If you can't prove on your tax return that you have coverage, you'll lose a $219 exemption. Businesses not offering insurance will have to pay $295/employee.
Those who do not qualify for subsidies and cannot get coverage through their jobs can buy low-cost but unsubsidized health plans offered by private insurers through the Connector under the Commonwealth Choice program. Premiums go up with age, but people cannot be charged more if they are sick or be denied coverage because of a preexisting condition.
This is the problem. The people who suffer the most aren't the absolute poorest. There are options for those at the absolute bottom of the financial scale - not good options, but options. But then you get a group of people who aren't quite poor enough to qualify for Medicaid, but simply can't afford normal insurance premiums, even the low-cost programs (which, no doubt, have incredibly high deductibles and provide absolute bare-bones coverage).

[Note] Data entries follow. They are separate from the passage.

(** * Adafruit_CCS811: register protocol of the CCS811 air-quality driver

    A shallow embedding of [Adafruit_CCS811/Adafruit_CCS811.py].  Python
    integers are [Z]; the bit operators [<<], [>>], [&], [|] are
    [Z.shiftl], [Z.shiftr], [Z.land], [Z.lor].  Exceptions are an explicit
    error result.  The I2C device is an interface (a type class); the
    driver threads the device state and its own fields through a small
    state-and-exception monad. *)

From Stdlib Require Import ZArith List Lia QArith Reals Lra.
From stdpp Require Import gmap strings list.

Local Open Scope string_scope.
Local Open Scope Z_scope.

(** ** Python exceptions and results *)

Inductive exn : Type :=
| ValueError (mode : Z)          (* 'Unexpected mode value {0}. ...'.format(mode) *)
| TypeError
| ZeroDivisionError
| MathDomainError                (* ValueError: math domain error *)
| NegativeShiftCount             (* ValueError: negative shift count *)
| IndexError
| IOError                        (* a failure of the bus transport *)
| Exception (msg : string).

Inductive result (A : Type) : Type :=
| Ok (a : A)
| Raise (e : exn).
Arguments Ok {A} a.
Arguments Raise {A} e.

Definition is_raise {A} (r : result A) : bool :=
  match r with Ok _ => false | Raise _ => true end.

(** ** Register map and constants (lines 27-56 of the module) *)

Definition CCS811_ADDRESS : Z := 0x5A.

Definition CCS811_STATUS : Z := 0x00.
Definition CCS811_MEAS_MODE : Z := 0x01.
Definition CCS811_ALG_RESULT_DATA : Z := 0x02.
Definition CCS811_RAW_DATA : Z := 0x03.
Definition CCS811_ENV_DATA : Z := 0x05.
Definition CCS811_NTC : Z := 0x06.
Definition CCS811_THRESHOLDS : Z := 0x10.
Definition CCS811_BASELINE : Z := 0x11.
Definition CCS811_HW_ID : Z := 0x20.
Definition CCS811_HW_VERSION : Z := 0x21.
Definition CCS811_FW_BOOT_VERSION : Z := 0x23.
Definition CCS811_FW_APP_VERSION : Z := 0x24.
Definition CCS811_ERROR_ID : Z := 0xE0.
Definition CCS811_SW_RESET : Z := 0xFF.

Definition CCS811_BOOTLOADER_APP_ERASE : Z := 0xF1.
Definition CCS811_BOOTLOADER_APP_DATA : Z := 0xF2.
Definition CCS811_BOOTLOADER_APP_VERIFY : Z := 0xF3.
Definition CCS811_BOOTLOADER_APP_START : Z := 0xF4.

Definition CCS811_DRIVE_MODE_IDLE : Z := 0x00.
Definition CCS811_DRIVE_MODE_1SEC : Z := 0x01.
Definition CCS811_DRIVE_MODE_10SEC : Z := 0x02.
Definition CCS811_DRIVE_MODE_60SEC : Z := 0x03.
Definition CCS811_DRIVE_MODE_250MS : Z := 0x04.

Definition CCS811_HW_ID_CODE : Z := 0x81.
Definition CCS811_REF_RESISTOR : Z := 100000.

(** ** The BitField codec *)

Module Bitfield.

(** A layout: named sub-fields with their widths, in declaration order. *)
Definition layout : Type := list (string * Z).

(** Modelled from the spec: the class [Adafruit_bitfield] is imported by
    the driver from a separate package and is not part of the sources.
    Following sections 3 and 4.1 of the specification, a bit field holds
    the full set of current field values next to its layout. *)
Record t : Type := Build {
  _structure : layout;
  attrs : gmap string Z
}.

(** Modelled from the spec: construction of an [Adafruit_bitfield], which
    is missing from the sources; every declared field starts at 0. *)
Definition init (structure : layout) : t :=
  {| _structure := structure;
     attrs := fold_left (fun m kv => <[fst kv := 0]> m) structure ∅ |}.

(** Reading the attribute [bf.key].  Every declared field holds a value
    from construction on; a name that was never declared reads as 0 here. *)
Definition field (bf : t) (key : string) : Z :=
  default 0 (attrs bf !! key).

(** The assignment [bf.key = v]. *)
Definition setfield (bf : t) (key : string) (v : Z) : t :=
  {| _structure := _structure bf; attrs := <[key := v]> (attrs bf) |}.

Definition mask (width : Z) : Z := 2 ^ width - 1.

Definition get_step (bf : t) (acc : Z * Z) (kv : string * Z) : Z * Z :=
  let '(fullreg, pos) := acc in
  let '(key, value) := kv in
  (Z.lor fullreg (Z.shiftl (Z.land (field bf key) (mask value)) pos),
   pos + value).

(** Modelled from the spec: [encode] of section 4.1, the method [get] of
    the missing class: it OR-combines each field's masked value shifted
    to its position, least-significant field first. *)
Definition get (bf : t) : Z :=
  fst (fold_left (get_step bf) (_structure bf) (0, 0)).

Definition set_step (data : Z) (acc : gmap string Z * Z) (kv : string * Z)
  : gmap string Z * Z :=
  let '(m, pos) := acc in
  let '(key, value) := kv in
  (<[key := Z.land (Z.shiftr data pos) (mask value)]> m, pos + value).

(** Modelled from the spec: [decode] of section 4.1, the method [set] of
    the missing class: every field is extracted from the byte by shifting
    and masking; the whole set of values is replaced. *)
Definition set (bf : t) (data : Z) : t :=
  {| _structure := _structure bf;
     attrs := fst (fold_left (set_step data) (_structure bf) (attrs bf, 0)) |}.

Health care in this country is such a mess, and watching ourselves try to fix it is like watching a car accident in slow motion, over and over again.

Labels: ,

Monday, July 02, 2007

Oops.

Stupid, probably drug-addled man tries to torch a women's health clinic because they perform abortions.

Only...they don't perform abortions.

That's like the Reese's Cups of stupidity: stupid surrounded by even more stupid.

Labels:

Whoa

I have no idea when it happened, or maybe it's always been there and I just haven't noticed, but I just discovered something new with Google Maps. Look up directions between two points. Now mouse over the little blue line...and you can adjust it to take you on whatever route your little heart desires between point A and point B.

*glee*

It's interactive! And lets you play around to find your own route, which is very useful if you're, say, traveling by bicycle and want to avoid the terrifying roads with heavy traffic and no shoulder and insane Santa Fe drunk drivers!